The vector_primer files store the data for each vector/primer pair combination as a single record (line) and any number of records can be contained in a file. The items on each line must be separated by spaces or tabs (obviously this precludes the inclusion of items containing spaces and tabs) and a newline character ends the record. The items in a record are:
name, seq_r, seq_f, offset_r, offset_f, offset_c, file_name
name is an arbitrary record name. seq_r is the sequence between the reverse primer and the cloning site. seq_f is the sequence between the forward primer and the cloning site. offset_r is the number of bases between the end of the reverse primer and the cloning site. offset_f is the number of bases between the end of the forward primer and the cloning site. offset_c is the number of the base to the right of the cloning site. file_name is the name of the file containing the complete vector sequence.
An example file containing three entries (for m13mp18, a vector called f1, and a simplied m13 record) is shown below. "\" symbols have been used to denote wrapped lines and so it can be seen that the first record is shown on three lines, the next on 1, and the last on two. To try to achieve clarity a blank line has been introduced between each record but should not be included in real data files, and as stated above, real files must contain all the data for each entry on a single line.
m13mp18-20-21 tcacacaggaaacagctatgaccatgattacgaattcgagctcggtaccc \ ggggatcctctagagtcgacctgcaggcatgcaagcttggc -24 41 6249 \ /pubseq/tables/vectors/m13mp18.seq f1 CCGGGAATTCGCGGCCGCGTCGACT CTAGACTCGAGTTATGCATGCA -65 27 572 af_clones_vec 1 tcacacaggaaacagctatgaccatgattacgaattcgagctcggtaccc \ ggggatcctctagagtcgacctgcaggcatgcaagcttggc 1 1 1 1
Refer to the figure below, which contains an annotated section of the m13mp18 vector around the SmaI site, to see how it corresponds to the first record in the vector_primer file. The primers shown are the 16mer reverse(-21) and the 17mer forward(-20).
SmaI ++++++++++10+ ----20--------10-------- 123456789012 r(-21) 432109876543210987654321 aacagctatgaccatg acacaggaaacagctatgaccatgattacgaattcgagctcggtacccggggatcctcta 6210 6220 6230 6240 6250 6260 +++++++20++++++++30++++++++40 34567890123456789012345678901 f(-20) tgaccggcagcaaaatg gagtcgacctgcaggcatgcaagcttggcactggccgtcgttttacaacgtcgtgactgg 6270 6280 6290 6300 6310 6320
It is important to realise that while at present only the segments of sequence in the primer_vector file are used by vector_clip, the other items have been included in case they were needed in the future, and all items must be included in each record. We will provide a program to make it easy to add items to primer_vector files soon, but at present, as is shown in the third record, dummy values can be used for all the extra items in a record. (it is important that the dummy items are of the correct types, so as shown they can all be replaced by 1's).

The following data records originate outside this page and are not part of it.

(** C21: The desktop follows the window.  Let a fresh client forward any events of its
    window on a stream that takes them, with messages that fit.  It succeeds, and
    it believes pressed what the user holds there: the keys and buttons that it
    reports, as they went down and up, and none after a loss of the focus.  Let a
    server session that grants keyboard and mouse read the stream in whatever
    chunks it comes, and inject what it reads.  Then exactly the same mouse
    buttons are held down on its desktop, and, of the keys that make no
    character, exactly the same keys. *)
Theorem desktop_follows_window (EncodeError JoinError : Type) sd granted stream window events sk sm :
  PermissionSm.is_granted sm bit.INPUT_KEYBOARD = true ->
  PermissionSm.is_granted sm bit.INPUT_MOUSE = true ->
  sk = InputInjection.Log \/ sk = InputInjection.Os true [] \/
    (exists reason, sk = InputInjection.Unavailable reason) ->
  write_results sd = [] ->
  let client := new sd granted stream window in
  let user := held_in_window (keyboard client) (mouse client) events in
  Forall fits (trace_of client events).1 -> Z.of_nat (length (trace_of client events).1) < 2 ^ 64 - 1 ->
  exists client' wire,
    afor forward events client = (Ready (Ok tt), client') /\
    sent (send client') = sent sd ++ wire /\ pressed client' = user /\
    (last events = Some FocusLost -> user = new_pressed) /\
    forall receiver rest, stream_bytes (reader receiver) = wire ++ rest ->
    exists receiver' read,
      areplicate (length read) read_message receiver = (Ready (Ok read), receiver') /\
      stream_bytes (reader receiver') = rest /\
      let server := InputInjection.run (EncodeError := EncodeError) (JoinError := JoinError)
        (InputInjection.new sk) (map (fun m => InputInjection.Message m sm) read) in
      let desktop := InputInjection.held (InputInjection.emitted server) in
      (forall k, is_character_key k = false -> k ∈ keys desktop <-> k ∈ keys user) /\
      buttons desktop = buttons user.
Proof.
  intros Hkb Hms Hsk Hw client user Hf Hn.
  destruct (forward_all_ok events client) as (client' & Hr & (_ & Hs & _ & Hp & _) & _);
    [done|done|done|cbn [client new next_event_id]; lia|].
  pose proof (trace_facts (keyboard client) (mouse client) (stream, window) (progress_of client) events) as Hfacts.
  pose proof (trace_held (keyboard client) (mouse client) (stream, window) (progress_of client) events) as Hheld.
  change (trace (keyboard client) (mouse client) (stream, window) (progress_of client) events)
    with (trace_of client events) in Hfacts, Hheld. change (fold_left _ _ _) with user in Hheld.
  destruct (trace_of client events) as [msgs p]. cbn [fst snd] in *. destruct Hfacts as [Hid Hin].
  exists client', (concat (map input_bytes msgs)). split; [done|]. split; [done|]. split; [congruence|].
  split. { intros (events' & ->)%last_Some. unfold user, held_in_window. by rewrite fold_left_snoc. }
  intros receiver rest Hb. destruct (written_is_read msgs receiver rest Hf Hb) as (receiver' & Hread & Hrest).
  exists receiver', msgs. split; [done|]. split; [done|].
  set (server := InputInjection.run _ _). set (desktop := InputInjection.held _).
  assert (forallb (fun m => negb (is_mode_change m)) msgs = true) as Hmc.
  { apply forallb_forall. intros m Hm. destruct m; try done. exfalso.
    apply (in_map message_id) in Hm. rewrite Hid in Hm. by apply in_map_iff in Hm as (? & ? & _). }
  assert (agrees new_pressed (InputInjection.new sk)) as Ha by by split_and!.
  pose proof (run_agrees (EncodeError := EncodeError) (JoinError := JoinError) msgs sm _ _ Hkb Hms Hmc Ha)
    as (_ & Hk & Hbs).
  change (reported (progress_of client)) with new_pressed in Hin. rewrite Hin, Hheld in Hk, Hbs.
  assert (InputInjection.pressed server = desktop) as Hpd.
  { apply (InputInjection.run_in_step (EncodeError := EncodeError) (JoinError := JoinError)).
    by apply InputInjection.new_in_step. }
  rewrite <- Hpd. by split.
Qed.
End facts.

There are several consequences of using vector_primer files to specify the sequencing vector details.
Firstly, to get the vector segments of readings marked correctly it will no longer be necessary to include the relevant data in their experiment files, but because gap4 needs the primer type data for read-pair analysis, it is strongly recommended that for sequence assembly projects the data is included. (Note in the future we could use the new mode to discover the correct primer-cloning site combination and use vector_clip to add the information to the experiment file. In fact when analysing data using the new mode we have come across examples of experiment files which specify the primer type and vector incorrectly, presumably due to the misnaming of readings.)
Secondly, because vector_clip compares all the primer-vector pairs in the primer_vector file it would be inefficient to include very large numbers of records in these files. Instead it would be better to have a master vector_primer file which contained all the combinations used in the lab and then to copy the relevant ones to project specific files.

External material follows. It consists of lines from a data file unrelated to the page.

Context `{!CborLaws FileChunk, !CborLaws FileTransferComplete}.
Set Default Proof Using "Type*".

(** Receiving chunks that are accepted. *)
Lemma receive_chunks fh cs r r' reader rest :
  apply_chunks cs r = Done (Ok tt, r') ->
  Forall (fun c => Z.of_nat (length (encode c)) <= max_envelope_length File) cs ->
  no_elapsed (recv reader) -> stream_bytes reader = frames (map chunk_message cs) ++ rest ->
  exists reader', receive_loop' fh r reader = receive_loop' fh r' reader' /\
    stream_bytes reader' = rest /\ no_elapsed (recv reader').
Proof.
  intros Ha Hl. revert r reader Ha. induction Hl as [|c cs Hc _ IH]; intros r reader Ha Hn Hs.
  { injection Ha as <-. by exists reader. }
  cbn [apply_chunks] in Ha. apply bind_done in Ha as ([v r1] & E & Ha).
  destruct v as [[]|]; [|done]. cbn [map] in Hs. unfold chunk_message at 1 in Hs.
  rewrite frames_cons, <- app_assoc in Hs.
  destruct (read_envelope_frame true (max_envelope_length File) reader type_id.FILE_CHUNK (encode c)
    (frames (map chunk_message cs) ++ rest)) as (rd & Er & Hs1 & _ & Hn1 & _);
    [by vm_compute|done|apply FILE_limit|done|done|].
  destruct (IH r1 rd Ha (Hn1 Hn) Hs1) as (rd' & E' & ? & ?).
  exists rd'. split; [|done]. rewrite receive_loop_unfold, Er. cbn [receive_message].
  unfold receive_message. rewrite Z.eqb_refl, decode_encode_msg, E. exact E'.
Qed.

Lemma receive_complete fh r reader d rest :
  is_complete r = true -> data r = d ->
  Z.of_nat (length (encode {| checksum := sha256 d |})) <= max_envelope_length File ->
  no_elapsed (recv reader) -> stream_bytes reader = frames [complete_message d] ++ rest ->
  exists reader', receive_loop' fh r reader = (Ready (Ok (Complete d)), reader') /\
    stream_bytes reader' = rest.
Proof.
  intros Hc Hd Hl Hn Hs. unfold complete_message in Hs. rewrite frames_cons in Hs. cbn [frames map concat] in Hs.
  rewrite app_nil_r in Hs.
  destruct (read_envelope_frame true (max_envelope_length File) reader type_id.FILE_TRANSFER_COMPLETE
    (encode {| checksum := sha256 d |}) rest) as (rd & Er & Hs1 & _);
    [by vm_compute|done|apply FILE_limit|done|done|].
  exists rd. split; [|done]. rewrite receive_loop_unfold, Er. unfold receive_message.
  change (type_id.FILE_TRANSFER_COMPLETE =? type_id.FILE_CHUNK) with false. rewrite Z.eqb_refl.
  rewrite decode_encode_msg, Hc. unfold verify_checksum, into_data. cbn [checksum negb]. rewrite Hd.
  by rewrite bool_decide_true by done.
Qed.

Thirdly, the new mode cannot be used for searching the 3' ends of readings for matches when primer walking. i.e. because the 5' end will not match any of the vector segments the program would not know which data to use for the 3' end search.

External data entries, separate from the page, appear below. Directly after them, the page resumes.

Lemma recv_desktop_delivered coming :
  exists coming',
    recv_desktop false coming =
      (match delivered coming with
       | (f :: _, _) => Ready (Ok (Some f))
       | ([], true) => Ready (Ok None)
       | ([], false) => Pending
       end, coming') /\
    (delivered coming').1 = tail (delivered coming).1 /\ (delivered coming').2 = (delivered coming).2.
Proof.
  induction coming as [|[f| |] coming IH]; cbn.
  - by exists [].
  - exists coming. by destruct (delivered coming).
  - by exists (DesktopStopped :: coming).
  - exact IH.
Qed.

Lemma skip_to_idr_delivered attempts m coming n :
  frame_source m = Desktop coming n ->
  let '(fs, stopped) := delivered coming in
  (skip_to_idr false attempts m).1 =
    match List.find FrameSource.ef_is_idr (take attempts fs) with
    | Some f => Ready (Ok (sourced f))
    | None =>
        if (attempts <=? length fs)%nat then
          Ready (Err (ConnError.Capture "no IDR from the encoder within 120 frames"))
        else if stopped then Ready (Err (ConnError.Capture "desktop capture stopped"))
        else Pending
    end.
Proof.
  revert m coming. induction attempts as [|k IH]; intros m coming Hm; [by destruct (delivered coming)|].
  destruct (recv_desktop_delivered coming) as (coming' & Hr & H1 & H2).
  cbn [skip_to_idr]. unfold mbind, async_bind, abind at 1.
  unfold next_frame, mbind, async_bind, abind, next_encoded. rewrite Hm, Hr.
  destruct (delivered coming) as [[|f fs] b]; cbn [fst snd tail] in *.
  { by destruct b. }
  cbn [aret option_map take List.find]. unfold sourced at 1. cbn [is_idr].
  destruct (FrameSource.ef_is_idr f); [done|].
  specialize (IH {| connection := connection m; frame_source := Desktop coming' n; ticks := ticks m |} coming' eq_refl).
  destruct (delivered coming') as [fs' b']. cbn [fst snd] in *. subst. exact IH.
Qed.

One intention of the new method was to avoid users having to work out the cloning site and primer site positions but until we have written the simple program to create primer_vector file records, this will have to continue. Once that is done we can use vector_clip to discover the cloning site and primer information and add it to the experiment files for use by gap4. (Hence the extra fields in the primer_vector file).